Figure 3.

Structural rationale for D5 scFv affinity maturation clones. (A) D5 CDR loops (colored and labeled) contacting the gp41 N-peptide trimeric inner core (shades of yellow and labeled). (B) D5 HC CDR2 loop entering gp41 hydrophobic pocket. Core D5 residues are labeled in blue and gp41 residues are labeled in black. (C) D5-derived ‘Trp 571’ pocket. Several residues from five D5 CDR loops surround the gp41 N-peptide. Loops and specific contact residues are colored and labeled as follows: H1 (green), H2 (purple), H3 (cyan), L1 (orange), L3 (peach). Solvent molecules are labeled in the interface and hydrogen bonds are shown as dotted lines. (D) Model of D5 mutant with alanine at position HC 33 substituted for glutamine.
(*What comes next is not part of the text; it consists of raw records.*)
(** * Grammar-constrained beam-search decoder ([Parser.parse], [Parser.score])

    A shallow embedding of [src/gan/gen_pyt/model/parser.py].  The neural
    layers, the grammar, the transition system, the vocabulary and
    [torch.topk] are collaborators of the parser: they are interfaces here
    (type classes), and the control flow of [parse] and [score] is written
    over them the way the Python code is. *)

From Stdlib Require Import String.
From Stdlib Require Import List ZArith Lia Bool Arith PeanoNat.
From Stdlib Require Import Permutation Sorted.
Import ListNotations.

Set Implicit Arguments.

(* ================================================================== *)
(** * Interfaces of the collaborators *)
(* ================================================================== *)

(** The element type of the tensors and the operations [parse] and [score]
    use on it.  [eps] is the constant [1.e-7] of [score]; [is_zero] is
    [torch.eq(_, 0.)]. *)
Class Numeric := {
  num : Type;
  zero : num;
  one : num;
  eps : num;
  add : num -> num -> num;
  mul : num -> num -> num;
  neg : num -> num;
  log : num -> num;
  leb : num -> num -> bool;
  is_zero : num -> bool
}.

(** Laws of an exact arithmetic: the fragment of an ordered semiring the
    theorems below rely on. *)
Class ExactArith (N : Numeric) : Prop := {
  add_zero_l : forall x : num, add zero x = x;
  add_zero_r : forall x : num, add x zero = x;
  mul_zero_r : forall x : num, mul x zero = zero;
  mul_one_r : forall x : num, mul x one = x;
  leb_total : forall x y : num, leb x y = true \/ leb y x = true;
  leb_trans : forall x y z : num,
      leb x y = true -> leb y z = true -> leb x z = true;
  leb_neg : forall x y : num, leb (neg x) (neg y) = leb y x;
  is_zero_spec : forall x : num, is_zero x = true <-> x = zero;
  one_pos : leb one zero = false;
  add_pos : forall x y : num,
      leb x zero = false -> leb zero y = true -> leb (add x y) zero = false
}.

(** [self.grammar]: productions with stable ids; the id [len(grammar)] is
    the Reduce action. *)
Class Grammar := {
  Production : Type;
  Field : Type;
  grammar_len : nat;
  prod2id : Production -> nat;
  id2prod : nat -> Production
}.

(** [self.prim_vocab]: [vocab_lookup tok] is [Some (prim_vocab[tok])] when
    [tok in prim_vocab]; [unk] is [prim_vocab.unk]; [unk_word] is
    [prim_vocab.id2word[prim_vocab.unk_id]]; [vocab_size] is the width of
    the token distribution. *)
Class PrimVocab := {
  vocab_size : nat;
  vocab_lookup : string -> option nat;
  unk : nat;
  unk_word : string;
  idxToLabel : nat -> string
}.

Inductive ActionType := TApplyRule | TReduce | TGenToken.

Inductive Action {G : Grammar} :=
| ApplyRuleAction (production : Production)
| ReduceAction
| GenTokenAction (token : string).

Record ActionInfo {G : Grammar} := mkActionInfo {
  action : Action;
  ai_t : nat;
  parent_t : option nat;
  frontier_prod : option Production;
  frontier_field : option Field;
  copy_from_src : bool;
  src_token_position : option (list nat)
}.

(** The transition system and the symbolic part of a [DecodeHypothesis]
    (its tree, action history and step counter). *)
Class TransitionSystem (G : Grammar) := {
  Derivation : Type;
  empty_derivation : Derivation;
  get_valid_continuation_types : Derivation -> list ActionType;
  get_valid_continuating_productions : Derivation -> list Production;
  clone_and_apply_action_info : Derivation -> ActionInfo -> Derivation;
  completed : Derivation -> bool;
  hyp_t : Derivation -> nat;
  frontier_created_time : Derivation -> nat;
  frontier_node_production : Derivation -> Production;
  frontier_field_field : Derivation -> Field
}.

(** A tensor of rank two, read by index. *)
Definition Tensor2 {N : Numeric} := nat -> nat -> num.

(** What one batched call of the decoder yields for the live hypotheses:
    lines 634-739 of [parse]. *)
Record StepScores {N : Numeric} (DecState : Type) := mkStepScores {
  apply_rule_log_prob : Tensor2;
  gen_from_vocab_prob : Tensor2;
  primitive_copy_prob : Tensor2;
  primitive_predictor_prob : Tensor2;
  new_state : nat -> DecState
}.

Class Scorer (N : Numeric) (G : Grammar) (TS : TransitionSystem G) := {
  DecState : Type;
  init_decoder_state : list string -> DecState;
  score_step : list string -> nat -> list Derivation ->
               list (list DecState) -> list DecState -> StepScores DecState
}.

(** [torch.topk(values, k)]: the values and the positions selected. *)
Class TopK (N : Numeric) := {
  topk : list num -> nat -> list num * list nat
}.

(** The contract of [torch.topk] for [k <= len(values)]: [k] distinct
    positions, each with its value, in descending order of value, and no
    position left out holds a value strictly above a selected one.  The
    order among equal values is not part of it. *)
Definition sorted_desc {N : Numeric} (l : list num) : Prop :=
  forall i j x y, i < j -> nth_error l i = Some x -> nth_error l j = Some y ->
                  leb y x = true.

Record topk_contract {N : Numeric} (values : list num) (k : nat)
       (r : list num * list nat) : Prop := {
  tk_len : length (snd r) = k;
  tk_vals : map (nth_error values) (snd r) = map Some (fst r);
  tk_nodup : NoDup (snd r);
  tk_sorted : sorted_desc (fst r);
  tk_top : forall p q x y, In p (snd r) -> ~ In q (snd r) ->
             nth_error values p = Some x -> nth_error values q = Some y ->
             leb y x = true
}.

Class TopKSpec (N : Numeric) (TK : TopK N) : Prop :=
  topk_ok : forall values k, k <= length values ->
                             topk_contract values k (topk values k).

(** [DecodeHypothesis]: the symbolic part and the [score] attribute that
    [parse] assigns. *)
Record DecodeHypothesis {N : Numeric} {G : Grammar} {TS : TransitionSystem G} :=
  mkHyp { tree : Derivation; score : num }.
Arguments mkHyp {N G TS} tree score.

(** [args] as far as [parse] and [score] read it. *)
Record Args := mkArgs {
  no_copy : bool;
  decode_max_time_step : nat
}.

(* ================================================================== *)
(** * Input aggregation (lines 610-613) *)
(* ================================================================== *)

(** [d.setdefault(token, []).append(pos)] on an insertion-ordered map. *)
Fixpoint setdefault_append (d : list (string * list nat)) (token : string)
         (pos : nat) : list (string * list nat) :=
  match d with
  | [] => [(token, [pos])]
  | (k, v) :: d' =>
      if String.eqb k token then (k, v ++ [pos]) :: d'
      else (k, v) :: setdefault_append d' token pos
  end.

Definition enumerate {A} (l : list A) : list (nat * A) :=
  combine (seq 0 (length l)) l.

Definition aggregated_primitive_tokens (src_sent : list string)
  : list (string * list nat) :=
  fold_left (fun d e => setdefault_append d (snd e) (fst e))
            (enumerate src_sent) [].

Fixpoint agg_lookup (d : list (string * list nat)) (token : string)
  : option (list nat) :=
  match d with
  | [] => None
  | (k, v) :: d' => if String.eqb k token then Some v else agg_lookup d' token
  end.

(* ================================================================== *)
(** * Beam search: [Parser.parse] *)
(* ================================================================== *)

Section Parse.
Context {N : Numeric} {G : Grammar} {V : PrimVocab}
        {TS : TransitionSystem G} {SC : Scorer N TS} {TK : TopK N}.

Variable args : Args.
Variable src_sent : list string.
Variable beam_size : nat.
Variable return_states : bool.

(** [tensor.sum()] over a vector. *)
Definition tsum (l : list num) : num := fold_left add l zero.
In this model, the water molecules w1 and w2 are replaced by the glutamine side chain such that new hydrogen bonds with gp41 Gln575, D5 HC Asp95 and D5 LC Tyr94 may exist. (E) The region of D5 HC CDR1 behind HC CDR2 contains conserved aromatic side chains (Phe29 and Trp36). In D5, the 34 position is an isoleucine, however several affinity matured clones contain a tyrosine at this residue.